-- Opening Marker --

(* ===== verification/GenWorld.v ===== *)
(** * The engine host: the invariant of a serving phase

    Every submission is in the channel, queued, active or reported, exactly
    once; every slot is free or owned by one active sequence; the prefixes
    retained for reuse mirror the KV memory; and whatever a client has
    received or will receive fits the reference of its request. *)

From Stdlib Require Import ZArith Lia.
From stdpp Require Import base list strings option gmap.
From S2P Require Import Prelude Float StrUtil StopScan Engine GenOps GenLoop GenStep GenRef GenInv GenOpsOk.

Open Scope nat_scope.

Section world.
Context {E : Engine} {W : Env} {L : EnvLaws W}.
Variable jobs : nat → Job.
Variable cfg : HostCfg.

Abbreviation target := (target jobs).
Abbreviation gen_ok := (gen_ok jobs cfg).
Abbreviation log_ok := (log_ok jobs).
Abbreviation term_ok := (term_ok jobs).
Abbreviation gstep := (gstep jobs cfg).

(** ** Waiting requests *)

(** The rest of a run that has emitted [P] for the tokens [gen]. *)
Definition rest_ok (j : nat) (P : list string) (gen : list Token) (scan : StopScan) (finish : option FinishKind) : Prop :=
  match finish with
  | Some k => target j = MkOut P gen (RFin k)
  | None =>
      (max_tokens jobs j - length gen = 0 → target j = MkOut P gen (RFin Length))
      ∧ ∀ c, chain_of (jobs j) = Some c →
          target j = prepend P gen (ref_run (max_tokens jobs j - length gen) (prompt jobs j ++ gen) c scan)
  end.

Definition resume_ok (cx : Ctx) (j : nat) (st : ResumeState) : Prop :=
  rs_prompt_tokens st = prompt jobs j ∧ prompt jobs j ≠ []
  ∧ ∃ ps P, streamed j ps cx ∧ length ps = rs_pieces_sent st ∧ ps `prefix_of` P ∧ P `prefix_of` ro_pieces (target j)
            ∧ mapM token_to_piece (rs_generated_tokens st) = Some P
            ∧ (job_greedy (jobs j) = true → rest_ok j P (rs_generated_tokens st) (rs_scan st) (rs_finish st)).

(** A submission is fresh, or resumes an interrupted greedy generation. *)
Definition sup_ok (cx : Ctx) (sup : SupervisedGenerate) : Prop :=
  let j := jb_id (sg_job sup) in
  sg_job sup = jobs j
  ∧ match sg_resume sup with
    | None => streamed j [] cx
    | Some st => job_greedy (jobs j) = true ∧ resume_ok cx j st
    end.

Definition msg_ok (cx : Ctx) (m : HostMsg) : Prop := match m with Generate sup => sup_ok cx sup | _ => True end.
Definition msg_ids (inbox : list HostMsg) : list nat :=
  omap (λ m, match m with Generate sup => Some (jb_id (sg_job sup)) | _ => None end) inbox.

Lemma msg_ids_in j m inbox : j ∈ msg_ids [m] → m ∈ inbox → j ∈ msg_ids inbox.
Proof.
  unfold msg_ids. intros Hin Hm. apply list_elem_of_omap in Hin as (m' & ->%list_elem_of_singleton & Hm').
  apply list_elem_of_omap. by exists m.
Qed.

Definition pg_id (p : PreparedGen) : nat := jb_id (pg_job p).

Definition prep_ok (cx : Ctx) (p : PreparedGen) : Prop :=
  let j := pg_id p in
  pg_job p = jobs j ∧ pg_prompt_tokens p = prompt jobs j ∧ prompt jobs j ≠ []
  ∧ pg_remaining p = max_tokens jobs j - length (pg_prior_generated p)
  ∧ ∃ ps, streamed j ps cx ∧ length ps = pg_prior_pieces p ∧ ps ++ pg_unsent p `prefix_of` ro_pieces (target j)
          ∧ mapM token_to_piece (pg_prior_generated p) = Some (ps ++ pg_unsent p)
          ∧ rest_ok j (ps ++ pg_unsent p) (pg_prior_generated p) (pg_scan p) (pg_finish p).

-- Closing Marker --

Output all of the records above exactly as they appear.

(* ===== verification/GenWorld.v ===== *)
(** * The engine host: the invariant of a serving phase

    Every submission is in the channel, queued, active or reported, exactly
    once; every slot is free or owned by one active sequence; the prefixes
    retained for reuse mirror the KV memory; and whatever a client has
    received or will receive fits the reference of its request. *)

From Stdlib Require Import ZArith Lia.
From stdpp Require Import base list strings option gmap.
From S2P Require Import Prelude Float StrUtil StopScan Engine GenOps GenLoop GenStep GenRef GenInv GenOpsOk.

Open Scope nat_scope.

Section world.
Context {E : Engine} {W : Env} {L : EnvLaws W}.
Variable jobs : nat → Job.
Variable cfg : HostCfg.

Abbreviation target := (target jobs).
Abbreviation gen_ok := (gen_ok jobs cfg).
Abbreviation log_ok := (log_ok jobs).
Abbreviation term_ok := (term_ok jobs).
Abbreviation gstep := (gstep jobs cfg).

(** ** Waiting requests *)

(** The rest of a run that has emitted [P] for the tokens [gen]. *)
Definition rest_ok (j : nat) (P : list string) (gen : list Token) (scan : StopScan) (finish : option FinishKind) : Prop :=
  match finish with
  | Some k => target j = MkOut P gen (RFin k)
  | None =>
      (max_tokens jobs j - length gen = 0 → target j = MkOut P gen (RFin Length))
      ∧ ∀ c, chain_of (jobs j) = Some c →
          target j = prepend P gen (ref_run (max_tokens jobs j - length gen) (prompt jobs j ++ gen) c scan)
  end.

Definition resume_ok (cx : Ctx) (j : nat) (st : ResumeState) : Prop :=
  rs_prompt_tokens st = prompt jobs j ∧ prompt jobs j ≠ []
  ∧ ∃ ps P, streamed j ps cx ∧ length ps = rs_pieces_sent st ∧ ps `prefix_of` P ∧ P `prefix_of` ro_pieces (target j)
            ∧ mapM token_to_piece (rs_generated_tokens st) = Some P
            ∧ (job_greedy (jobs j) = true → rest_ok j P (rs_generated_tokens st) (rs_scan st) (rs_finish st)).

(** A submission is fresh, or resumes an interrupted greedy generation. *)
Definition sup_ok (cx : Ctx) (sup : SupervisedGenerate) : Prop :=
  let j := jb_id (sg_job sup) in
  sg_job sup = jobs j
  ∧ match sg_resume sup with
    | None => streamed j [] cx
    | Some st => job_greedy (jobs j) = true ∧ resume_ok cx j st
    end.

Definition msg_ok (cx : Ctx) (m : HostMsg) : Prop := match m with Generate sup => sup_ok cx sup | _ => True end.
Definition msg_ids (inbox : list HostMsg) : list nat :=
  omap (λ m, match m with Generate sup => Some (jb_id (sg_job sup)) | _ => None end) inbox.

Lemma msg_ids_in j m inbox : j ∈ msg_ids [m] → m ∈ inbox → j ∈ msg_ids inbox.
Proof.
  unfold msg_ids. intros Hin Hm. apply list_elem_of_omap in Hin as (m' & ->%list_elem_of_singleton & Hm').
  apply list_elem_of_omap. by exists m.
Qed.

Definition pg_id (p : PreparedGen) : nat := jb_id (pg_job p).

Definition prep_ok (cx : Ctx) (p : PreparedGen) : Prop :=
  let j := pg_id p in
  pg_job p = jobs j ∧ pg_prompt_tokens p = prompt jobs j ∧ prompt jobs j ≠ []
  ∧ pg_remaining p = max_tokens jobs j - length (pg_prior_generated p)
  ∧ ∃ ps, streamed j ps cx ∧ length ps = pg_prior_pieces p ∧ ps ++ pg_unsent p `prefix_of` ro_pieces (target j)
          ∧ mapM token_to_piece (pg_prior_generated p) = Some (ps ++ pg_unsent p)
          ∧ rest_ok j (ps ++ pg_unsent p) (pg_prior_generated p) (pg_scan p) (pg_finish p).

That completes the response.